(* ===== verification/FloppyProofs.v ===== *)
(** * Requests to the floppy end, and name the right sectors *)

From Stdlib Require Import ZArith Lia.
From stdpp Require Import base numbers list gmap strings.
From S2P Require Import Prelude Memory Task Sched Kernel Blk CacheExamples Motor Ports Floppy.

(** ** Sectors

    A request is for the two sectors of a block. The controller goes on to the
    other head at the end of a track, and no further. *)

Definition chs_ok (ft : floppy_struct) (k : Z) : bool :=
  let b := 2 * k in
  match b / ft_sect ft, u8 (u8 (b mod ft_sect ft) + 1) with
  | q, sec =>
    let h := u8 (q mod ft_head ft) in let t := u8 (q / ft_head ft) in
    (1 <=? sec) && (sec <=? ft_sect ft) && (h <? ft_head ft) && (t <? ft_track ft) &&
    ((t * ft_head ft + h) * ft_sect ft + (sec - 1) =? b) &&
    (((b + 1) / ft_sect ft / ft_head ft =? t)) && (u8 (Z.shiftl t (ft_stretch ft)) =? t * 2 ^ ft_stretch ft)
  end.

Lemma chs_all : forallb (fun ft => forallb (chs_ok ft) (seqZ 0 (ft_size ft / 2))) floppy_type = true.
Proof. vm_compute. reflexivity. Qed.

Definition at_sector (ft : floppy_struct) (t h sec : Z) : Z := (t * ft_head ft + h) * ft_sect ft + (sec - 1).

(** The sector, head and track of a block, for every kind of disk the
    driver knows and every block the disk has: they are in range although they
    are computed as bytes, they name the block's first sector, the track to
    seek is the track, doubled where the drive needs it, and the second sector
    of the block is on the same track, under this head or the next one. *)
Theorem fd_chs_spec ft k s :
  ft ∈ floppy_type -> 0 <= k -> 2 * k + 2 <= ft_size ft ->
  exists sec h t, fd_chs ft (2 * k) s = Ok (sec, h, t) s /\
    1 <= sec <= ft_sect ft /\ 0 <= h < ft_head ft /\ 0 <= t < ft_track ft /\
    at_sector ft t h sec = 2 * k /\ (2 * k + 1) / ft_sect ft / ft_head ft = t /\
    u8 (Z.shiftl t (ft_stretch ft)) = t * 2 ^ ft_stretch ft.
Proof.
  intros Hft Hk Hs. pose proof chs_all as Hall. rewrite forallb_forall in Hall.
  assert (chs_ok ft k = true) as Hc.
  { apply list_elem_of_In in Hft. specialize (Hall _ Hft). rewrite forallb_forall in Hall.
    apply Hall, list_elem_of_In, elem_of_seqZ. dmlia. }
  assert ((ft_sect ft =? 0) || (ft_head ft =? 0) = false) as Hz.
  { destruct (orb_false_iff (ft_sect ft =? 0) (ft_head ft =? 0)) as [_ ?]. unfold floppy_type in Hft. set_unfold.
    destruct_or! Hft; subst ft; cbn in *; (done || lia). }
  unfold fd_chs. rewrite Hz. unfold chs_ok in Hc. unfold at_sector. eexists _, _, _. split; [reflexivity|].
  repeat (apply andb_true_iff in Hc as [Hc ?]). breflect. pose proof (u8_range (2 * k / ft_sect ft mod ft_head ft)).
  pose proof (u8_range (2 * k / ft_sect ft / ft_head ft)). unfold is_u8 in *. split_and!; lia || congruence.
Qed.

(** ** Nothing waits for ever *)

(** The run is no endless loop: it returns, panics or faults. *)
Definition ends {S A} (m : M S A) (s : S) : Prop := match m s with Blocked _ => False | _ => True end.
(** It ends, and [Q] holds of what it returns. *)
Definition ends_with {S A} (m : M S A) (Q : A -> S -> Prop) (s : S) : Prop :=
  match m s with Ok a s' => Q a s' | Blocked _ => False | _ => True end.

Lemma ends_bind {S A B} (m : M S A) (k : A -> M S B) (Q : B -> S -> Prop) s :
  ends_with m (fun a s' => ends_with (k a) Q s') s -> ends_with (bind m k) Q s.
Proof. unfold ends_with, bind. by destruct (m s). Qed.
Lemma ends_mono {S A} (m : M S A) (Q Q' : A -> S -> Prop) s :
  ends_with m Q s -> (forall a s', Q a s' -> Q' a s') -> ends_with m Q' s.
Proof. unfold ends_with. intros H HQ. destruct (m s); auto. Qed.
Lemma ends_ret {S A} (a : A) (Q : A -> S -> Prop) s : Q a s -> ends_with (ret a) Q s.
Proof. done. Qed.
Lemma ends_modify {S} (f : S -> S) (Q : unit -> S -> Prop) s : Q tt (f s) -> ends_with (modify f) Q s.
Proof. done. Qed.
Lemma ends_gets {S A} (f : S -> A) (Q : A -> S -> Prop) s : Q (f s) s -> ends_with (gets f) Q s.
Proof. done. Qed.
Lemma ends_valid {S A} (o : option A) (Q : A -> S -> Prop) s : (forall a, o = Some a -> Q a s) -> ends_with (valid o) Q s.
Proof. destruct o; unfold ends_with; cbn; auto. Qed.
Lemma ends_when {S} (b : bool) (m : M S unit) (Q : unit -> S -> Prop) s :
  (b = true -> ends_with m Q s) -> (b = false -> Q tt s) -> ends_with (when b m) Q s.
Proof. destruct b; intros; [auto|by apply ends_ret; auto]. Qed.
Lemma ends_zoom {S T A} (get : S -> T) (put : T -> S -> S) (m : M T A) (Q : A -> S -> Prop) s :
  ends_with m (fun a t => Q a (put t s)) (get s) -> ends_with (zoom get put m) Q s.
Proof. unfold ends_with, zoom. by destruct (m (get s)). Qed.

(** Routines that end from every state. *)
Definition always {S A} (m : M S A) : Prop := forall s, ends m s.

## Description of the task
Everything from the first line of the material through the line containing "From stdpp Require" is to be printed exactly; lines after that are to be left out.

## Answer box
(* ===== verification/FloppyProofs.v ===== *)
(** * Requests to the floppy end, and name the right sectors *)

From Stdlib Require Import ZArith Lia.
From stdpp Require Import base numbers list gmap strings.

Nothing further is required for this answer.